As mentioned, some areas of the UK saw even higher levels of growth, but according to the latest market predictions, it is unlikely that this prosperity will last.
The leading cause behind the rapid growth experienced last year was the aftermath of the COVID-19 pandemic and the high demand for property, combined with the low levels of supply that followed.
Now two years post-pandemic, the economy has mostly recovered from the virus and its effects.
There is undoubtedly still a massive demand for housing, but the rapid rise of house prices combined with the cost of the living crisis currently ongoing in the UK has made housing unaffordable to many at the current rate of inflation.
It is, therefore, unlikely that house prices will continue to grow at the rates experienced in 2022 – leading to a slight drop in 2023.
The latest report by Savills states that house prices could fall by as high as 10%, but this is not necessarily a major cause for alarm.
Many experts suggest thinking of this data as a ‘reset button’ for the housing market after the chaos of 2022 – in which housing will become more affordable for many.
In fact, the report also predicts that house prices will rise overall by 6.2% by 2027. If you see house prices fall in 2023, it is not necessarily a permanent shift in the market.
For many investors, 2023 could present an ideal opportunity to invest in UK property while prices are low – but are set to increase further along the line.
At the height of the pandemic, UK house prices faced a temporary slump, with average prices falling by 0.6% between March and April.
By the end of the year, the average property prices had skyrocketed to record levels – and continued to do so, ensuring strong capital growth returns for investors.
Mortgages Rates will Calm Slightly – But Not Enough
The last few months of 2022 saw mortgage rates rise exponentially as an effort to combat growing inflation.
In October, these rates reached a 14-year high, and even after calming the following month slightly, some fixed-rate mortgages were reportedly at 5-6%.

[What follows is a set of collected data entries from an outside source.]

Lemma token_at_rotate tokens i : (i < length tokens)%nat →
  token_at tokens <$> seq i (length tokens) = drop i tokens ++ take i tokens.
Proof.
  intros Hi. apply list_eq. intros j. rewrite list_lookup_fmap.
  destruct (decide (j < length tokens)%nat) as [Hj|Hj].
  2: { rewrite lookup_seq_ge by lia. symmetry. apply lookup_ge_None. rewrite length_app, length_drop, length_take. lia. }
  rewrite lookup_seq_lt by done. simpl. unfold token_at. destruct (decide (i + j < length tokens)%nat) as [Hs|Hs].
  - rewrite Nat.mod_small by done. rewrite lookup_app_l by (rewrite length_drop; lia). rewrite lookup_drop.
    by destruct (lookup_lt_is_Some_2 tokens (i + j)%nat Hs) as [t ->].
  - rewrite lookup_app_r by (rewrite length_drop; lia). rewrite length_drop, lookup_take_lt by lia.
    assert ((i + j) mod length tokens = j - (length tokens - i))%nat as ->.
    { symmetry. apply (Nat.mod_unique _ _ 1); lia. }
    by destruct (lookup_lt_is_Some_2 tokens (j - (length tokens - i))%nat ltac:(lia)) as [t ->].
Qed.
Lemma filter_all {A} (P : A → Prop) `{!∀ x, Decision (P x)} (l : list A) : (∀ x, x ∈ l → P x) → filter P l = l.
Proof.
  induction l as [|x l IH]; intros Hl; [done|]. rewrite filter_cons, decide_True by (apply Hl; by left). f_equal.
  apply IH. intros y Hy. apply Hl. by right.
Qed.
Lemma filter_none {A} (P : A → Prop) `{!∀ x, Decision (P x)} (l : list A) : (∀ x, x ∈ l → ¬ P x) → filter P l = [].
Proof.
  induction l as [|x l IH]; intros Hl; [done|]. rewrite filter_cons, decide_False by (apply Hl; by left).
  apply IH. intros y Hy. apply Hl. by right.
Qed.
Lemma rotate_sorted tokens key : StronglySorted Z.le tokens → tokens ≠ [] →
  token_at tokens <$> seq (searchToken tokens key) (length tokens) = beyond key tokens ++ upto key tokens.
Proof.
  intros Hs Hne. rewrite token_at_rotate by (by apply searchToken_lt). pose proof (searchToken_spec tokens key Hs) as Hspec. cbv zeta in Hspec.
  set (i := searchToken tokens key) in *. destruct Hspec as [[(t & Ht & Hkey) Hbefore]|[Hi Hall]].
  - assert (∀ x, x ∈ take i tokens → x ≤ key) as H1.
    { intros x [j Hj]%list_elem_of_lookup. apply lookup_take_Some in Hj as [Hj Hlt]. by eapply Hbefore. }
    assert (∀ x, x ∈ drop i tokens → key < x) as H2.
    { intros x [j Hj]%list_elem_of_lookup. rewrite lookup_drop in Hj. destruct j as [|j].
      - rewrite Nat.add_0_r in Hj. congruence.
      - pose proof (sorted_lookup_le tokens i (i + S j) t x Hs ltac:(lia) Ht Hj). lia. }
    unfold beyond, upto. rewrite <- (take_drop i tokens) at 3 4. rewrite !filter_app.
    rewrite (filter_none _ (take i tokens)), (filter_all _ (drop i tokens)), (filter_all _ (take i tokens)), (filter_none _ (drop i tokens));
      [by rewrite app_nil_r|intros x Hx; specialize (H2 x Hx); lia|intros x Hx; by apply H1|intros x Hx; by apply H2|intros x Hx; specialize (H1 x Hx); lia].
  - rewrite Hi. simpl. unfold beyond, upto. rewrite app_nil_r, filter_none, filter_all; [done|done|]. intros x Hx. specialize (Hall x Hx). lia.
Qed.
Lemma filter_sorted (P : Z → Prop) `{!∀ x, Decision (P x)} (Rel : Z → Z → Prop) l : StronglySorted Rel l → StronglySorted Rel (filter P l).
Proof.
  induction 1 as [|x l Hs IH Hx]; [constructor|]. rewrite filter_cons. case_decide; [|done]. constructor; [done|].
  apply Forall_forall. intros y [_ Hy]%list_elem_of_filter. rewrite Forall_forall in Hx. by apply Hx.
Qed.
End lists.

(** ** Two walks that agree on some instances *)
Section survivors.
(** [P]: the instances that both walks can visit *)
Context (P : gset string) (rc : string → bool).
Abbreviation kept := (filter (λ id, id ∈ P)).

(** the first kept instance that is not selected is reached *)
Lemma pick_reaches w s l a l' : kept w = l ++ a :: l' → (∀ id, id ∈ l → id ∈ s) → (∀ id, id ∈ w → id ∉ P → rc id = true) →
  a ∈ (pick rc w s).1.
Proof.
  revert s l. induction w as [|h w IH]; intros s l Hw Hl Hrc; [by destruct l|]. rewrite filter_cons in Hw. cbn [pick].
  assert (∀ id, id ∈ w → id ∉ P → rc id = true) as Hrc' by (intros id Hid; apply Hrc; by right).
  destruct (decide (h ∈ P)) as [Hh|Hh].
  - destruct l as [|h' l]; injection Hw as -> Hw.
    + destruct (decide (a ∈ s)) as [Hin|Hin]; [by apply pick_extends|]. destruct (rc a); [apply pick_extends|simpl]; set_solver.
    + rewrite decide_True by (apply Hl; by left). apply (IH s l); [done| |done]. intros id Hid. apply Hl. by right.
  - destruct (decide (h ∈ s)); [by apply (IH s l)|]. rewrite (Hrc h) by (done || by left). apply (IH _ l); [done| |done].
    intros id Hid. specialize (Hl id Hid). set_solver.
Qed.
Lemma pick_kept w0 w1 s0 s1 : kept w0 = kept w1 → (∀ id, id ∈ w1 → id ∉ P → rc id = true) → s0 ∩ P ⊆ s1 →
  (pick (λ _, false) w0 s0).1 ∩ P ⊆ (pick rc w1 s1).1.
Proof.
  intros Hk Hrc Hs. pose proof (pick_extends rc w1 s1) as Hext.
  assert (∀ pre w, w0 = pre ++ w → (∀ id, id ∈ pre → id ∈ s0) → (pick (λ _, false) w s0).1 ∩ P ⊆ (pick rc w1 s1).1) as H; [|apply (H [] w0); [done|by intros id ?%elem_of_nil]].
  intros pre w. revert pre. induction w as [|a w IH]; intros pre Hw Hpre; simpl; [set_solver|].
  case_decide as Ha; simpl.
  - apply (IH (pre ++ [a])); [by rewrite <- app_assoc|]. intros id [Hid| ->%list_elem_of_singleton]%elem_of_app; auto.
  - destruct (decide (a ∈ P)) as [HaP|HaP]; [|set_solver].
    assert (a ∈ (pick rc w1 s1).1); [|set_solver]. eapply (pick_reaches w1 s1 (kept pre) a (kept w)); [|..|done].
    + by rewrite <- Hk, Hw, filter_app, filter_cons, decide_True.
    + intros id [Hid Hp]%list_elem_of_filter. apply Hs. apply elem_of_intersection. auto.
Qed.
(** the rounds of a zone *)
Lemma pick_rounds_kept (W0 W1 : nat → list string) (z0 z1 : gset string) n m i s0 s1 :
  (∀ i, kept (W0 i) = kept (W1 i)) → (∀ i, list_to_set (W0 i) = z0) → (∀ i, list_to_set (W1 i) = z1) →
  (∀ id, id ∈ z1 → id ∉ P → rc id = true) → (n ≤ m)%nat → s0 ∩ P ⊆ s1 →
  pick_rounds (λ _, false) W0 n i s0 ∩ P ⊆ pick_rounds rc W1 m i s1.
Proof.
  intros Hk Hz0 Hz1 Hrc. assert (z0 ∩ P ⊆ z1) as Hz.
  { rewrite <- (Hz0 0%nat), <- (Hz1 0%nat). intros id [Hid HP]%elem_of_intersection. apply elem_of_list_to_set in Hid. apply elem_of_list_to_set.
    assert (id ∈ kept (W1 0%nat)) as [_ ?]%list_elem_of_filter; [|done]. rewrite <- Hk. by apply list_elem_of_filter. }
  revert m i s0 s1. induction n as [|n IH]; intros m i s0 s1 Hnm Hs; cbn [pick_rounds].
  { etrans; [done|]. apply pick_rounds_extends. }
  destruct m as [|m]; [lia|]. cbn [pick_rounds].
  pose proof (pick_kept (W0 i) (W1 i) s0 s1 (Hk i)) as Hp. pose proof (pick_exhausted rc (W1 i) s1) as Hex.
  specialize (Hp ltac:(intros id Hid; apply Hrc; rewrite <- (Hz1 i); by apply elem_of_list_to_set) Hs).
  destruct (pick (λ _, false) (W0 i) s0) as [s0' []], (pick rc (W1 i) s1) as [s1' []]; simpl in *.
  - apply IH; [lia|done].
  - specialize (Hex eq_refl). rewrite Hz1 in Hex. pose proof (pick_rounds_within W0 z0 Hz0 (λ _, false) n (S i) s0') as Hw. set_solver.
  - etrans; [done|]. apply pick_rounds_extends.
  - done.
Qed.
End survivors.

This is not exactly the greatest news for investors, with buy-to-let mortgages typically fetching higher interest rates than standard residential mortgages due to the increased risk.
It stands to reason that if the base levels of mortgage interest are on the rise, buy-to-let mortgages will become less affordable for many.
In 2023, mortgages are expected to calm slightly now that the UK’s economic and political situation is somewhat stable compared to last year.
Reports believe that mortgage rates will peak at 4.75% next year after the Bank of England continues to take further action to slow inflation.
It is believed, however, that we will not see a return to the lower rates seen throughout the pandemic and that this could cause a lack of confidence in the market that could ripple out and see further aftershocks.
Given these predictions, investors looking to get involved with property should seek out off-plan properties to get the most out of the market.
Investing in off-plan usually requires lower costs than purchasing traditional fully-built properties – making it a much more affordable strategy going forward.
Combine this cost with a flexible payment plan, and investors can avoid borrowing a buy-to-let mortgage for their investment property.
All this will save you money in the long run and allow for more significant returns on your investment.